━━━ MATERIAL TO PROCESS
(* ===== verification/Flight.v ===== *)
(** * Flight: coalesced loads and miss admission of [controlplane/cache.go]

    [loadGroup.Do] and [missAdmission] as shared-memory steps: the callers that enter,
    join or are rejected under the group's lock, and the loading goroutine that returns,
    forgets its call and closes its channel.  The token bucket computes in float64
    ([SpecFloat] at 53 bits, multiply and add rounded separately). *)
From Stdlib Require Import SpecFloat.
From S2P Require Import Prelude Errors.

(** ** Token bucket *)

Module Float64.
Definition of_Z (z : Z) : spec_float := binary_normalize 53 1024 z 0 false.
Definition add : spec_float -> spec_float -> spec_float := SFadd 53 1024.
Definition sub : spec_float -> spec_float -> spec_float := SFsub 53 1024.
Definition mul : spec_float -> spec_float -> spec_float := SFmul 53 1024.
Definition div : spec_float -> spec_float -> spec_float := SFdiv 53 1024.

(** [math.Min] *)
Definition min (x y : spec_float) : spec_float :=
  match x, y with
  | S754_infinity true, _ | _, S754_infinity true => S754_infinity true
  | S754_nan, _ | _, S754_nan => S754_nan
  | S754_zero s, S754_zero _ => if s then x else y
  | _, _ => if SFltb x y then x else y
  end.

(** [time.Duration.Seconds] *)
Definition seconds (d : Z) : spec_float :=
  add (of_Z (Z.quot d 1000000000)) (div (of_Z (Z.rem d 1000000000)) (of_Z 1000000000)).
End Float64.

(** [time.Time.Sub] saturates. *)
Definition time_sub (t u : Z) : Z := Z.max min_int64 (Z.min max_int64 (t - u)).

(** [inflight] is a channel of capacity [capacity]: the number of slots taken. *)
Record missAdmission := mkAdmission {
  rate : spec_float;
  burst : spec_float;
  tokens : spec_float;
  last : Z;
  inflight : Z;
  capacity : Z
}.

Definition newMissAdmission (rate : spec_float) (burst inflight now : Z) : missAdmission :=
  mkAdmission rate (Float64.of_Z burst) (Float64.of_Z burst) now 0 inflight.

Definition acquire (now : Z) (a : missAdmission) : missAdmission * bool :=
  let elapsed := Float64.seconds (time_sub now (last a)) in
  let refilled := Float64.min (burst a) (Float64.add (tokens a) (Float64.mul elapsed (rate a))) in
  let a := mkAdmission (rate a) (burst a) refilled now (inflight a) (capacity a) in
  if SFltb refilled (Float64.of_Z 1) then (a, false)
  else
    let a := mkAdmission (rate a) (burst a) (Float64.sub refilled (Float64.of_Z 1)) now
               (inflight a) (capacity a) in
    if inflight a <? capacity a
    then (mkAdmission (rate a) (burst a) (tokens a) now (inflight a + 1) (capacity a), true)
    else (a, false).

(** A receive from an empty channel blocks. *)
Definition release (a : missAdmission) : option missAdmission :=
  if 0 <? inflight a
  then Some (mkAdmission (rate a) (burst a) (tokens a) (last a) (inflight a - 1) (capacity a))
  else None.

(** ** Coalesced loads *)

(** Where the goroutine of a call is: running [load], leaving it with its result (the
    deferred release still to come), returned from it with value and error stored, past
    the removal of the call from the group, past the close of the channel. *)
Inductive load_phase := Loading | Leaving | Returned | Forgotten | Closed.

#[export] Instance load_phase_eq_dec : EqDecision load_phase.
Proof. solve_decision. Defined.

(** [lc_env] is what the call's [load] closure captured. *)
Record loadCall (K G V : Type) := mkLoadCall {
  lc_key : K;
  lc_env : G;
  lc_result : option (result error V);
  lc_waiters : Z;
  lc_phase : load_phase
}.
Global Arguments mkLoadCall {K G V} _ _ _ _ _.
Global Arguments lc_key {K G V} _.
Global Arguments lc_env {K G V} _.
Global Arguments lc_result {K G V} _.
Global Arguments lc_waiters {K G V} _.
Global Arguments lc_phase {K G V} _.

(** What a caller of [Do] obtained under the group's lock. *)
Inductive entered := Joined (id : nat) | Rejected | Started (id : nat).

Section group.
Context {K G V : Type} `{Countable K}.

(** [calls] points into [heap], where every call ever made keeps its index. *)
Record loadGroup := mkLoadGroup {
  calls : gmap K nat;
  heap : list (loadCall K G V);
  admission : missAdmission
}.

Definition newLoadGroup (a : missAdmission) : loadGroup := mkLoadGroup ∅ [] a.

Definition do_enter (now : Z) (key : K) (env : G) (g : loadGroup) : loadGroup * entered :=
  match calls g !! key with
  | Some id =>
      (mkLoadGroup (calls g)
         (alter (fun c => mkLoadCall (lc_key c) (lc_env c) (lc_result c) (lc_waiters c + 1)
                            (lc_phase c)) id (heap g)) (admission g), Joined id)
  | None =>
      let (a, admitted) := acquire now (admission g) in
      if admitted then
        let id := length (heap g) in
        (mkLoadGroup (<[key := id]> (calls g))
           (heap g ++ [mkLoadCall key env None 0 Loading]) a, Started id)
      else (mkLoadGroup (calls g) (heap g) a, Rejected)
  end.

Definition set_phase (p : load_phase) (r : option (result error V)) (c : loadCall K G V)
  : loadCall K G V := mkLoadCall (lc_key c) (lc_env c) r (lc_waiters c) p.

(** The body of [load] is done. *)
Definition load_body (id : nat) (r : result error V) (g : loadGroup) : option loadGroup :=
  match heap g !! id with
  | Some c =>
      if bool_decide (lc_phase c = Loading)
      then Some (mkLoadGroup (calls g) (<[id := set_phase Leaving (Some r) c]> (heap g))
                   (admission g))
      else None
  | None => None
  end.

(** The deferred release, and [call.value, call.err = load()]. *)
Definition load_return (id : nat) (g : loadGroup) : option loadGroup :=
  match heap g !! id, release (admission g) with
  | Some c, Some a =>
      if bool_decide (lc_phase c = Leaving)
      then Some (mkLoadGroup (calls g) (<[id := set_phase Returned (lc_result c) c]> (heap g)) a)
      else None
  | _, _ => None
  end.

(** [if g.calls[key] == call { delete(g.calls, key) }] *)
Definition load_forget (id : nat) (g : loadGroup) : option loadGroup :=
  match heap g !! id with
  | Some c =>
      if bool_decide (lc_phase c = Returned) then
        Some (mkLoadGroup
          (if bool_decide (calls g !! lc_key c = Some id) then delete (lc_key c) (calls g)
           else calls g)
          (<[id := set_phase Forgotten (lc_result c) c]> (heap g)) (admission g))
      else None
  | None => None
  end.

(** [close(call.done)] *)
Definition load_close (id : nat) (g : loadGroup) : option loadGroup :=
  match heap g !! id with
  | Some c =>
      if bool_decide (lc_phase c = Forgotten)
      then Some (mkLoadGroup (calls g) (<[id := set_phase Closed (lc_result c) c]> (heap g))
                   (admission g))
      else None
  | None => None
  end.

(** [<-call.done], then the call's value and error: [None] while it blocks. *)
Definition call_result (id : nat) (g : loadGroup) : option (result error V) :=
  match heap g !! id with
  | Some c => if bool_decide (lc_phase c = Closed) then lc_result c else None
  | None => None
  end.

(** A caller or a goroutine moves; a goroutine that cannot do the named move has not
    moved. *)
Inductive flight_event :=
| FlightEnter (now : Z) (key : K) (env : G)
| FlightBody (id : nat) (r : result error V)
| FlightReturn (id : nat)
| FlightForget (id : nat)
| FlightClose (id : nat).

Definition flight_step (e : flight_event) (g : loadGroup) : loadGroup :=
  match e with
  | FlightEnter now key env => (do_enter now key env g).1
  | FlightBody id r => default g (load_body id r g)
  | FlightReturn id => default g (load_return id g)
  | FlightForget id => default g (load_forget id g)
  | FlightClose id => default g (load_close id g)
  end.

Definition flight_run (h : list flight_event) (g : loadGroup) : loadGroup :=
  foldl (fun g e => flight_step e g) g h.

(** ** The invariant *)

(** The goroutine holds a slot. *)
Definition holding (c : loadCall K G V) : Prop := lc_phase c = Loading \/ lc_phase c = Leaving.

#[export] Instance holding_dec c : Decision (holding c) := ltac:(unfold holding; apply _).

Definition joinable (c : loadCall K G V) : Prop := holding c \/ lc_phase c = Returned.

#[export] Instance joinable_dec c : Decision (joinable c) := ltac:(unfold joinable; apply _).

Definition running (h : list (loadCall K G V)) : Z :=
  Z.of_nat (length (filter holding h)).

Record flight_inv (g : loadGroup) : Prop := {
  fi_calls key id : calls g !! key = Some id ->
    exists c, heap g !! id = Some c /\ lc_key c = key /\ joinable c;
  fi_joinable id c : heap g !! id = Some c -> joinable c -> calls g !! lc_key c = Some id;
  fi_slots : inflight (admission g) = running (heap g);
  fi_bound : inflight (admission g) <= Z.max 0 (capacity (admission g));
  fi_result id c : heap g !! id = Some c -> (lc_result c = None <-> lc_phase c = Loading)
}.

Lemma alter_as_insert {A} (f : A -> A) id (l : list A) c :
  l !! id = Some c -> alter f id l = <[id := f c]> l.
Proof.
  revert id. induction l as [|d l IH]; intros [|id] E; simplify_eq/=; [done|].
  f_equal. by apply IH.
Qed.

Definition slot (c : loadCall K G V) : Z := if bool_decide (holding c) then 1 else 0.

Lemma running_cons c h : running (c :: h) = slot c + running h.
Proof.
  unfold running, slot. rewrite filter_cons. case_decide; simpl.
  - rewrite bool_decide_true by done. lia.
  - rewrite bool_decide_false by done. lia.
Qed.

Lemma running_insert h id c c' :
  h !! id = Some c -> running (<[id := c']> h) = running h - slot c + slot c'.
Proof.
  revert id. induction h as [|d h IH]; intros [|id] E; simplify_eq/=.
  - rewrite !running_cons. lia.
  - rewrite !running_cons. rewrite (IH id) by done. lia.
Qed.

Lemma running_snoc h c : running (h ++ [c]) = running h + slot c.
Proof.
  induction h as [|d h IH]; simpl; rewrite !running_cons; [unfold running; simpl; lia|].
  rewrite IH. lia.
Qed.

Lemma running_positive h id c : h !! id = Some c -> holding c -> 0 < running h.
Proof.
  intros E Hp. unfold running. apply list_elem_of_lookup_2 in E.
  assert (c ∈ filter holding h) as Hin by by apply list_elem_of_filter.
  destruct (filter _ h); [by apply elem_of_nil in Hin|simpl; lia].
Qed.

(** What [acquire] does to the slots. *)
Lemma acquire_slots now a :
  let r := acquire now a in
  capacity r.1 = capacity a /\
  inflight r.1 = inflight a + (if r.2 then 1 else 0) /\
  (r.2 = true -> inflight r.1 <= capacity a).
Proof.
  unfold acquire. cbv zeta. destruct (SFltb _ _); [simpl; split_and!; [done|lia|done]|].
  cbn [inflight capacity]. destruct (Z.ltb_spec (inflight a) (capacity a)); simpl; split_and!;
    (done || lia).
Qed.

Lemma release_slots a b :
  release a = Some b -> capacity b = capacity a /\ inflight b = inflight a - 1.
Proof. unfold release. case_match; [|done]. by intros [=<-]. Qed.

(** A call that stays in place keeps its key, and stays joinable or not. *)
Lemma flight_inv_update g id c c' a :
  flight_inv g -> heap g !! id = Some c ->
  lc_key c' = lc_key c -> (joinable c' <-> joinable c) ->
  (lc_result c' = None <-> lc_phase c' = Loading) ->
  inflight a = inflight (admission g) - slot c + slot c' ->
  capacity a = capacity (admission g) -> slot c' <= slot c ->
  flight_inv (mkLoadGroup (calls g) (<[id := c']> (heap g)) a).
Proof.
  intros I E Hk Hj Hr Ha Hc Hs. pose proof (lookup_lt_Some _ _ _ E). split; cbn.
  - intros key i Hi. destruct (fi_calls g I key i Hi) as (d & Ed & ? & ?).
    destruct (decide (i = id)) as [->|].
    + exists c'. rewrite list_lookup_insert_eq by done. simplify_eq. naive_solver.
    + exists d. rewrite list_lookup_insert_ne by done. auto.
  - intros i d. rewrite list_lookup_insert. case_decide as Hi.
    + destruct Hi as [-> _]. intros [=<-] Hj'%Hj. rewrite Hk. by eapply (fi_joinable g I).
    + intros Ed. by apply (fi_joinable g I i).
  - rewrite (running_insert _ _ c) by done. rewrite Ha. pose proof (fi_slots g I). lia.
  - rewrite Ha, Hc. pose proof (fi_bound g I). lia.
  - intros i d. rewrite list_lookup_insert. case_decide as Hi; [by intros [=<-]|].
    apply (fi_result g I i).
Qed.

(** A step of a goroutine that keeps its call in the group, or keeps it out. *)
Ltac phase_step := unfold slot, joinable, holding, set_phase; cbn;
  repeat match goal with E : lc_phase _ = _ |- _ => rewrite E end;
  repeat case_bool_decide; try done; try lia; intuition congruence.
━━━━━━
__PROBLEM DETAILS__. Go through the records from the first line and copy each one exactly, ending after the line that contains "Definition of_Z (z". Give nothing else.

__TASK SOLUTION__.
(* ===== verification/Flight.v ===== *)
(** * Flight: coalesced loads and miss admission of [controlplane/cache.go]

    [loadGroup.Do] and [missAdmission] as shared-memory steps: the callers that enter,
    join or are rejected under the group's lock, and the loading goroutine that returns,
    forgets its call and closes its channel.  The token bucket computes in float64
    ([SpecFloat] at 53 bits, multiply and add rounded separately). *)
From Stdlib Require Import SpecFloat.
From S2P Require Import Prelude Errors.

(** ** Token bucket *)

Module Float64.
Definition of_Z (z : Z) : spec_float := binary_normalize 53 1024 z 0 false.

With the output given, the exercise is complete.